(Beginning of Source records)
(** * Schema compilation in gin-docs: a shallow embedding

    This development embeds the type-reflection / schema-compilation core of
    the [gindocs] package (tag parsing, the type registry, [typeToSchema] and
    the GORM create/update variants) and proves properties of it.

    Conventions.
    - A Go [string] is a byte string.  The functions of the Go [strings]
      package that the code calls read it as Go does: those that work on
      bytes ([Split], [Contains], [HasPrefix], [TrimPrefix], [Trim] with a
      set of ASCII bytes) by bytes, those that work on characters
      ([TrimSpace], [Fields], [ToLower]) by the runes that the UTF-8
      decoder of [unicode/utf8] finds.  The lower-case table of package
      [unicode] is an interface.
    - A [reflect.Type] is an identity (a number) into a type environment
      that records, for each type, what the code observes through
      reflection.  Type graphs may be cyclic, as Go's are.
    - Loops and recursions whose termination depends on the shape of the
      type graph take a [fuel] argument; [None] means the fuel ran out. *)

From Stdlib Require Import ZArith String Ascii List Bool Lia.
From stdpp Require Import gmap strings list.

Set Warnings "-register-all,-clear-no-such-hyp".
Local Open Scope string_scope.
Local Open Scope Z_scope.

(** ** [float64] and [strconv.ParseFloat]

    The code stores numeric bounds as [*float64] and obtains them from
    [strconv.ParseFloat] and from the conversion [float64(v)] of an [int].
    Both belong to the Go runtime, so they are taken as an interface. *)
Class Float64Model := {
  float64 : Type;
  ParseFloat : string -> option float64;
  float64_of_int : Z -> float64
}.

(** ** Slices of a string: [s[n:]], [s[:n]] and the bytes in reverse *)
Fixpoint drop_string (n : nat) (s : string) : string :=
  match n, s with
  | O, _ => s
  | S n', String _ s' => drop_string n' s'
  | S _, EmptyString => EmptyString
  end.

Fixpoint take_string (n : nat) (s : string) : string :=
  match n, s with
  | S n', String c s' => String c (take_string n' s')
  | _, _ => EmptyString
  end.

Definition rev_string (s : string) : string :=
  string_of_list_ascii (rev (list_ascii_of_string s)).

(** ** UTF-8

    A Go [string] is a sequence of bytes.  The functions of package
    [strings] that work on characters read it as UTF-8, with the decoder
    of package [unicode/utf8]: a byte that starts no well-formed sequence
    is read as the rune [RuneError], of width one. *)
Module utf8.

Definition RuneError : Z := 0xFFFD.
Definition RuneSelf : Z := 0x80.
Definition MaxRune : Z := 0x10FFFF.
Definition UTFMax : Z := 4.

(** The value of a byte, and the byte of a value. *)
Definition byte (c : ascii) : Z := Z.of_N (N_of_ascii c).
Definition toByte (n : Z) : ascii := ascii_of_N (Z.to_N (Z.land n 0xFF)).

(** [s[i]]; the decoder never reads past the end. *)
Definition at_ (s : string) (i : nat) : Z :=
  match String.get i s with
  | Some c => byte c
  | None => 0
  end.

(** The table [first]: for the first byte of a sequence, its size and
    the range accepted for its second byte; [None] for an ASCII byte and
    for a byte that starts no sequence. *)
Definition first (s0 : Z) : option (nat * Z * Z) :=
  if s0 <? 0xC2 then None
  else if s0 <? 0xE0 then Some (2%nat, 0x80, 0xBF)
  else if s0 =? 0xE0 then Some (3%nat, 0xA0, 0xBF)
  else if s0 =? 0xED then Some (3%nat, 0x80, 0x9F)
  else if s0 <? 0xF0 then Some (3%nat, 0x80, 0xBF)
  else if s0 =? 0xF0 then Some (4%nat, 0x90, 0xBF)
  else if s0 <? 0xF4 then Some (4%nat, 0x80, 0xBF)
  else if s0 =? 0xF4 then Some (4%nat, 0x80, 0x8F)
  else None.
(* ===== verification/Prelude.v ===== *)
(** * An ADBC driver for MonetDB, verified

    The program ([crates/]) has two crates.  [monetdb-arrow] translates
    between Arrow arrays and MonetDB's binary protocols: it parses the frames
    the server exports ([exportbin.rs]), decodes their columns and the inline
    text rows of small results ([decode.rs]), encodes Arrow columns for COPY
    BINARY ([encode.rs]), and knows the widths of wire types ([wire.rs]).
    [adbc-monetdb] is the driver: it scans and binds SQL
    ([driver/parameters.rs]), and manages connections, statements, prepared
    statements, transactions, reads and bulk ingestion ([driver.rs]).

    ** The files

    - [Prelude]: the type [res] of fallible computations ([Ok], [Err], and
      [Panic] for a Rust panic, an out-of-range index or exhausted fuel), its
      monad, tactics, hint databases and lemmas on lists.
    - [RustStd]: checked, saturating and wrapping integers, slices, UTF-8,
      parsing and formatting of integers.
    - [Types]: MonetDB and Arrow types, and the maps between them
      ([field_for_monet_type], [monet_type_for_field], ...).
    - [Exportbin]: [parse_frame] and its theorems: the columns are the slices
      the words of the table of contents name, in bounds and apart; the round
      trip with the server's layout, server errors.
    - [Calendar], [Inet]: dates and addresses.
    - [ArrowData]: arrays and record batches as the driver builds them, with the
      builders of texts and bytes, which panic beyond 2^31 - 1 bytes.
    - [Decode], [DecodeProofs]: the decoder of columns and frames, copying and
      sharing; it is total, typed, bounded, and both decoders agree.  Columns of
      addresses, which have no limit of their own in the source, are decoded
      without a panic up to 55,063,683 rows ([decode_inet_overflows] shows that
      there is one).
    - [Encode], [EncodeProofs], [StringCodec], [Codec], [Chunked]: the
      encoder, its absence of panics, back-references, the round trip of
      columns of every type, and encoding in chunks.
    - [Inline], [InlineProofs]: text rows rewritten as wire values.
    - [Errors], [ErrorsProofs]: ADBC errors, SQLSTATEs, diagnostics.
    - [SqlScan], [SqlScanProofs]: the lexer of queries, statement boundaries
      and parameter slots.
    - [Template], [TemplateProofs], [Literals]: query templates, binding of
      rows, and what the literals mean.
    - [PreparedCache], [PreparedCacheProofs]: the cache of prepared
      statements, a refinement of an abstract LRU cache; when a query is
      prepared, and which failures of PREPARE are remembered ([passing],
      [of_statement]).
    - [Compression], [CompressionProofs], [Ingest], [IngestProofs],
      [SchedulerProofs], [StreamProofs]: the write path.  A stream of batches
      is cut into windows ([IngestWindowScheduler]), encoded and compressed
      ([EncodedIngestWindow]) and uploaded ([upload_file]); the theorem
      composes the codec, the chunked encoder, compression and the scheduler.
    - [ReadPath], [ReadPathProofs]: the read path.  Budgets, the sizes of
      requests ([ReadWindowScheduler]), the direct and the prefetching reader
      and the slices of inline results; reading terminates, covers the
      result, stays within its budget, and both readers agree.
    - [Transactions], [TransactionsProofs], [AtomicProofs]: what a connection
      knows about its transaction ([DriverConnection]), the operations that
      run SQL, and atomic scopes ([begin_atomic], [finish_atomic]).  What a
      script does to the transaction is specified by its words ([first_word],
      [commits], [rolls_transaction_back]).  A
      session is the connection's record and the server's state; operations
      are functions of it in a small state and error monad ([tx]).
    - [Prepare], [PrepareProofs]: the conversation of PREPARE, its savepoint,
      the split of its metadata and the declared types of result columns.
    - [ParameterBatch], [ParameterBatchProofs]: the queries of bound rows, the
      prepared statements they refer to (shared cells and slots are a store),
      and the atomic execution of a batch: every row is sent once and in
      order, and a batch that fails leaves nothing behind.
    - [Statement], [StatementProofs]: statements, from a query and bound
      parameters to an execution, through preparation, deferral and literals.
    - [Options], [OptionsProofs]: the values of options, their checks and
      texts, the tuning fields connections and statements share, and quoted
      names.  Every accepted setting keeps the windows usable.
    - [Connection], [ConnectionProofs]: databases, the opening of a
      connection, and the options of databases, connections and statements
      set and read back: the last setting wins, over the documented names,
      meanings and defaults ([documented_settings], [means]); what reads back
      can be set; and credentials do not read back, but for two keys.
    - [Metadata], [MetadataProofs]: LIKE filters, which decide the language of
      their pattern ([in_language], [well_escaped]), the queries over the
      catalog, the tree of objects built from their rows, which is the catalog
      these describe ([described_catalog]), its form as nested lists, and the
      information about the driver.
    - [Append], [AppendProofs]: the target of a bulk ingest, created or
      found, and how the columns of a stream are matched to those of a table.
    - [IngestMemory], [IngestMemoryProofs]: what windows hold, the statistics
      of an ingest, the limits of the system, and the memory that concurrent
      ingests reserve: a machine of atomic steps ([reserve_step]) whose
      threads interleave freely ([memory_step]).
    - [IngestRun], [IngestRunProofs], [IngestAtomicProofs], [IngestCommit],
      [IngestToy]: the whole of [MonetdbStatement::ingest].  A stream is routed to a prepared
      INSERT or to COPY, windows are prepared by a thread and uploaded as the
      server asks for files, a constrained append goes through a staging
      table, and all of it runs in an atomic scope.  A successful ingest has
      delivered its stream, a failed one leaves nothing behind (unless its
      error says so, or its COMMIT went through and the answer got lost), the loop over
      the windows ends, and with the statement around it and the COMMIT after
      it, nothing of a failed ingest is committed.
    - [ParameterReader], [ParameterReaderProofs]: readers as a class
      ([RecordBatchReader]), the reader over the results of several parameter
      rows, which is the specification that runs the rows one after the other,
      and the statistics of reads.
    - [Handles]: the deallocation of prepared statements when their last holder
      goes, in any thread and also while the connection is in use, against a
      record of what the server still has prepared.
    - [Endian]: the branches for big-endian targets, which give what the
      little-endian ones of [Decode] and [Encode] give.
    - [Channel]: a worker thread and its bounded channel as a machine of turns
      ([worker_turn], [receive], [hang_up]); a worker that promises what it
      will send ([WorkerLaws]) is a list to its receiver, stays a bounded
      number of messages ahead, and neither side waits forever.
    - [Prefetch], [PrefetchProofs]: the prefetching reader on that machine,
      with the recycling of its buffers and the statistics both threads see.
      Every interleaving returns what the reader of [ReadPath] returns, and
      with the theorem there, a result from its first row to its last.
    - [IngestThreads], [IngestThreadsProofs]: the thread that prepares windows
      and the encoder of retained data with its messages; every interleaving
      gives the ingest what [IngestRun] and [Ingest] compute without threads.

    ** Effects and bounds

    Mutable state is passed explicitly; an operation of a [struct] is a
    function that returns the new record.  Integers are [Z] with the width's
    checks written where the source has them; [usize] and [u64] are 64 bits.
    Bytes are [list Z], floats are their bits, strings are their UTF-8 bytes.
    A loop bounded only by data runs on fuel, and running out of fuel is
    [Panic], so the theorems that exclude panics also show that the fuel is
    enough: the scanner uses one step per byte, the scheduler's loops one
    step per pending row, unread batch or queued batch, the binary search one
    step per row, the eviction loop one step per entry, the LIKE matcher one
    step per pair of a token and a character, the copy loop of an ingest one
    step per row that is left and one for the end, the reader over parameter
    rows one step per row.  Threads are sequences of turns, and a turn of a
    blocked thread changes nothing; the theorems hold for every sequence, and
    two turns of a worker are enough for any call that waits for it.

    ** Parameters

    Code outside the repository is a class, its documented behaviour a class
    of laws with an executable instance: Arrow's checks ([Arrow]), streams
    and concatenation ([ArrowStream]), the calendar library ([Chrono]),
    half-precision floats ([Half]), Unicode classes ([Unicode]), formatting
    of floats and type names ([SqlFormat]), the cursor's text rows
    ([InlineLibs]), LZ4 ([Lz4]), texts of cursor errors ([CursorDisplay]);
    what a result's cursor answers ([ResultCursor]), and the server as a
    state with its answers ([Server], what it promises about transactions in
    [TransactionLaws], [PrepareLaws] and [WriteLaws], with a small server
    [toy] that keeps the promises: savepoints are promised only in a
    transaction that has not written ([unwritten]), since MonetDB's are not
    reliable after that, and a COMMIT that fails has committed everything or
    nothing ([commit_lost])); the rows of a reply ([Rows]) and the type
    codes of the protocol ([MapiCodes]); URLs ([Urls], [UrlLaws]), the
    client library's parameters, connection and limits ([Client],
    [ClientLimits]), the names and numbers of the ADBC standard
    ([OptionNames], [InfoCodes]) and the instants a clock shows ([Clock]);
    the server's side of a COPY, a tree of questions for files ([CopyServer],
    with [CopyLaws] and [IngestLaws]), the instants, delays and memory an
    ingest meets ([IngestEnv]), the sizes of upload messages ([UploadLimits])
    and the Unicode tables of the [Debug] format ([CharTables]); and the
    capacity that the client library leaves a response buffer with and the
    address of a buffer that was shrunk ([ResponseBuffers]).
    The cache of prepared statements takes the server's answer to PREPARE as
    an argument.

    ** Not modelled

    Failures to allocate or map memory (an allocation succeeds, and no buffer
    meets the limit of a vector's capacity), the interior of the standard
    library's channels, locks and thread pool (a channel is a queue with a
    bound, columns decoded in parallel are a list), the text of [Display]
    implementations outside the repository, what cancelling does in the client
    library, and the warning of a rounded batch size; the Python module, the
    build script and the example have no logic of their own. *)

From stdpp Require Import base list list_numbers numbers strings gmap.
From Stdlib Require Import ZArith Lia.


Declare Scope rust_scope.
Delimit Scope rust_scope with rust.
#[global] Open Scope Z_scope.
(End of Source records)
> _What needs to be done_
Go through the data and show every line where "promises" occurs.

> _Task answer_
      ([worker_turn], [receive], [hang_up]); a worker that promises what it
    state with its answers ([Server], what it promises about transactions in
    [toy] that keeps the promises: savepoints are promised only in a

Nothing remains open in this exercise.